4.6 Right Excluding Join

Source: C.L. Moffatt

print()
print('Countries_Inhabitants:')
print()
print(Countries_Inhabitants)
print('--------------------------')
print()
print('Countries_Land_Area:')
print()
print(Countries_Land_Area)
print('--------------------------')

This join will return all of the records in the right table (Countries_Land_Area) that do not match any records in the left table (Countries_Inhabitants).
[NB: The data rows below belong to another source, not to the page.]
(** * CANN operator dispatch layer (ggml/src/ggml-cann/aclnn_ops.h)

    A shallow embedding of the dispatch core of the header:
    the two-phase invocation macro [GGML_CANN_CALL_ACLNN_OP], the unary
    and binary dispatch templates [ggml_cann_unary_op] and
    [ggml_cann_binary_op], and the helper macro [GGML_CANN_CALL_UNARY_OP].

    The header only declares [bcast_shape], [ggml_cann_create_tensor],
    [ACL_CHECK], [ggml_cann_pool_alloc] and the vendor kernels; their
    models below are marked as such. *)

From stdpp Require Import gmap strings list fin_maps.
From Stdlib Require Import ZArith NArith QArith Qminmax Lia.

Local Open Scope Z_scope.

(** ** Data model *)

(** Status code of the accelerator runtime; [ACL_SUCCESS] is the
    designated success value. *)
Definition aclError := Z.
Definition ACL_SUCCESS : aclError := 0.
Definition ACLNN_ERR_PARAM_INVALID : aclError := 161002.

(** [aclTensor]: the opaque device tensor handle.  Extents, strides and
    offset are in element units; [acl_data] is the base pointer. *)
Record aclTensor := AclTensor {
  acl_id : nat;
  acl_shape : list Z;
  acl_strides : list Z;
  acl_offset : Z;
  acl_elem_size : Z;
  acl_data : Z
}.

(** What a call of this layer can be observed to do. *)
Inductive event :=
| EvCreateTensor (id : nat)
| EvDestroyTensor (id : nat) (status : aclError)
| EvGetWorkspaceSize (op : string)
| EvPoolAlloc (size : N) (ptr : Z)
| EvPoolFree (ptr : Z)
| EvLaunch (op : string) (workspaceAddr : Z) (workspaceSize : N).

(** How a call can end without returning. *)
Inductive fault :=
| AclFault (stmt : string) (status : aclError)
| BcastFault (dim : nat) (n0 n1 : Z)
| RankFault
| NullSource (i : nat).

Inductive outcome (A : Type) :=
| Done (a : A)
| Fatal (f : fault).
Arguments Done {A} a.
Arguments Fatal {A} f.

Definition nullptr : Z := 0.

(** The memory pool of the backend context ([ctx.pool()]): an interface
    with [alloc] and [free]. *)
Class cann_pool (P : Type) := {
  pool_alloc : P -> N -> Z * P;
  pool_free : P -> Z -> P
}.

(** ** Index spaces *)

Fixpoint dot (idx strides : list Z) : Z :=
  match idx, strides with
  | i :: idx', b :: strides' => i * b + dot idx' strides'
  | _, _ => 0
  end.

(** All multi-indices of a shape, dimension 0 running fastest. *)
Fixpoint indices (shape : list Z) : list (list Z) :=
  match shape with
  | [] => [[]]
  | n :: shape' =>
      indices shape' ≫= (fun rest => (fun i => i :: rest) <$> seqZ 0 n)
  end.

(** Mathematical broadcasting: the extent of the result in one
    dimension, and the index at which an operand of extents [extents] is
    read for the result index [idx]. *)
Definition bcast_extent (n0 n1 : Z) : Z := if Z.eqb n0 1 then n1 else n0.

Definition bcast_index (extents idx : list Z) : list Z :=
  zip_with (fun n i => if Z.eqb n 1 then 0 else i) extents idx.

(** A mismatched dimension has one operand of extent 1. *)
Definition bcast_compatible (n0 n1 : Z) : Prop :=
  n0 <> n1 -> n0 = 1 \/ n1 = 1.

(** In a trace, every release to the pool comes after every submission. *)
Definition released_after_submission (tr : list event) : Prop :=
  forall i j ptr name addr size,
    tr !! i = Some (EvPoolFree ptr) ->
    tr !! j = Some (EvLaunch name addr size) ->
    (j < i)%nat.

Definition is_create (e : event) : bool :=
  match e with EvCreateTensor _ => true | _ => false end.
Definition is_destroy (e : event) : bool :=
  match e with EvDestroyTensor _ st => Z.eqb st ACL_SUCCESS | _ => false end.
Definition is_query (e : event) : bool :=
  match e with EvGetWorkspaceSize _ => true | _ => false end.
Definition is_launch (e : event) : bool :=
  match e with EvLaunch _ _ _ => true | _ => false end.
Definition is_pool_alloc (e : event) : bool :=
  match e with EvPoolAlloc _ _ => true | _ => false end.

Definition count (p : event -> bool) (tr : list event) : nat :=
  length (List.filter p tr).

(** Number of handles created, and of handles destroyed, in a trace. *)
Definition created (tr : list event) : nat := count is_create tr.
Definition destroyed (tr : list event) : nat := count is_destroy tr.

(** The vendor runtime as far as its answers are not determined by this
    layer: the status it returns when a handle is destroyed. *)
Class acl_runtime := {
  aclDestroyTensor_status : aclTensor -> aclError
}.

Section State.

Context {T P : Type}.

(** [ggml_tensor]: the host-side descriptor and graph node.  [nb] and
    [offs] are in bytes; [src] are the source tensors of the node. *)
#[warnings="-register-all"]
Inductive ggml_tensor := Tensor {
  type_size : Z;
  ne : list Z;
  nb : list Z;
  data : Z;
  offs : Z;
  op_params : list T;
  src : list ggml_tensor
}.

(** [ggml_backend_cann_context], with the device memory it computes on
    (byte address of an element to its value) and the trace of calls. *)
Record cann_context := Ctx {
  trace : list event;
  device_mem : gmap Z T;
  pool : P;
  next_id : nat
}.

Definition M (A : Type) : Type := cann_context -> outcome A * cann_context.

Definition ret {A} (a : A) : M A := fun s => (Done a, s).
Definition fail {A} (f : fault) : M A := fun s => (Fatal f, s).
Definition bind {A B} (m : M A) (k : A -> M B) : M B :=
  fun s => match m s with
           | (Done a, s') => k a s'
           | (Fatal f, s') => (Fatal f, s')
           end.

Definition emit (e : event) : M unit :=
  fun s => (Done tt, Ctx (trace s ++ [e]) (device_mem s) (pool s) (next_id s)).

End State.

Notation "'let*' x ':=' m 'in' k" := (bind m (fun x => k))
  (at level 10, x pattern, m at level 100, k at level 200).
Notation "m ';;' k" := (bind m (fun _ => k))
  (at level 100, k at level 200, right associativity).
Lemma keepsChunks_trans (s1 s2 s3 : State) :
  keepsChunks s1 s2 → keepsChunks s2 s3 → keepsChunks s1 s3.
Proof.
  intros H12 H23 c ch Hch.
  destruct (H12 c ch Hch) as (ch2 & Hch2 & ? & ? & ?).
  destruct (H23 c ch2 Hch2) as (ch3 & Hch3 & ? & ? & ?).
  exists ch3. split_and!; congruence.
Qed.

(** [uploadFile] installs the plan of its entry, whatever the chunk list
    of the entry was before. *)
Lemma planned_uploadFile props (f : loc) (s : State) :
  (∀ f' fe', f' ≠ f → fileHeap s !! f' = Some fe' →
     entryPlanned props s fe') →
  pendingPlanned props s → callsFit props s →
  planned props (uploadFile props f s).
Proof.
  intros H1 H2 H3.
  destruct (fileHeap s !! f) as [fe|] eqn:Hfe; last first.
  { unfold uploadFile. rewrite Hfe. split_and!; [| done | done].
    intros f' fe' Hfe'. apply (H1 f'); [| done]. intros ->. congruence. }
  destruct (uploadFile_spec props f s fe Hfe)
    as (_ & Hf & Hother & Hc & _ & _ & Ha & Ht).
  set (s' := uploadFile props f s) in *.
  set (plan := planChunks (file_size fe) (chunkBytes props)) in *.
  assert (Hkc : keepsChunks s s').
  { intros c ch Hch. exists ch. rewrite Hc. split; [| done].
    by apply lookup_app_l_Some. }
  assert (Hkf : keepsFiles s s').
  { intros f' fe' Hfe'. destruct (decide (f' = f)) as [->|Hne].
    - rewrite Hfe in Hfe'. injection Hfe' as <-. eexists. by split.
    - exists fe'. by rewrite Hother. }
  assert (Hview : ∀ t f' ph, attemptView s t = Some (f', ph) →
            attemptView s' t = Some (f', ph)).
  { intros t f' ph. unfold attemptView. rewrite Ha.
    destruct (attempts s !! t) as [a|] eqn:Hat; [| done].
    by rewrite (lookup_app_l_Some _ _ _ _ Hat). }
  split_and!.
  - intros f' fe'. destruct (decide (f' = f)) as [->|Hne].
    + rewrite Hf. intros [= <-]. split_and!; [done | |]; simpl.
      * intros _. by rewrite length_seq.
      * intros i c Hi. apply lookup_seq in Hi as [-> Hi].
        exists (planChunk (file_size fe) (chunkBytes props) i).
        split; [| done]. rewrite Hc, lookup_app_r by lia.
        rewrite <-(planChunks_lookup _ _ i Hi). f_equal. lia.
    + rewrite Hother by done. intros Hfe'.
      apply (entryPlanned_frame props s); [done |]. by apply (H1 f').
  - apply (pendingPlanned_frame props s); [done | done | | done].
    intros t f' p Hv.
    by apply (attemptView_push s s' _ t f' _ Ha) in Hv as [Hv|(_ & _ & ?)].
  - apply (callsFit_extend props s); [done | | | done].
    + intros t f' ph Hv. exists ph. by apply Hview.
    + intros t c. rewrite Ht.
      intros [Hin|Hin]%elem_of_app; [by left | right].
      apply list_elem_of_singleton in Hin. injection Hin as -> ->.
      exists f, CreatePending. eexists. split_and!; [| exact Hf |].
      * unfold attemptView. rewrite Ha, lookup_app_r by done.
        by rewrite Nat.sub_diag.
      * simpl. unfold planSize. simpl. by split_and!.
Qed.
df_final_right_excl = pd.merge(Countries_Inhabitants,
                         Countries_Land_Area,
                         on='Country_ID',
                         indicator=True,
                         how='right').query('_merge=="right_only"')
#Removes unnecessary columns
df_final_right_excl = df_final_right_excl.drop('_merge', axis=1)
df_final_right_excl

4.7 Outer Excluding Join

Source: C.L. Moffatt

print()
print('Countries_Inhabitants:')
print()
print(Countries_Inhabitants)
print('--------------------------')
print()
print('Countries_Land_Area:')
print()
print(Countries_Land_Area)
print('--------------------------')

This join will return all of the records in the left table (Countries_Inhabitants) and all of the records in the right table (Countries_Land_Area) that do not match.

df_final_outer_excl = pd.merge(Countries_Inhabitants,
                          Countries_Land_Area,
                          on='Country_ID',
                          indicator=True,
                          how='outer').query('_merge!="both"')
#Removes unnecessary columns
df_final_outer_excl = df_final_outer_excl.drop('_merge', axis=1)
df_final_outer_excl

Here again for comparison the result of the Outer JOIN / Full Outer JOIN:

4.8 Warning

If both key columns contain rows where the key is a null value, those rows will be matched against each other. This is different from usual SQL join behaviour and can lead to unexpected results.

Here I show exactly what I mean by that:

warning_df_1 = pd.DataFrame({'Country_ID': [1, 2, 3, np.NaN], 
                             'Country_Name': ['Egypt', 
                                              'Brazil', 
                                              'Germany', 
                                              'Malta']})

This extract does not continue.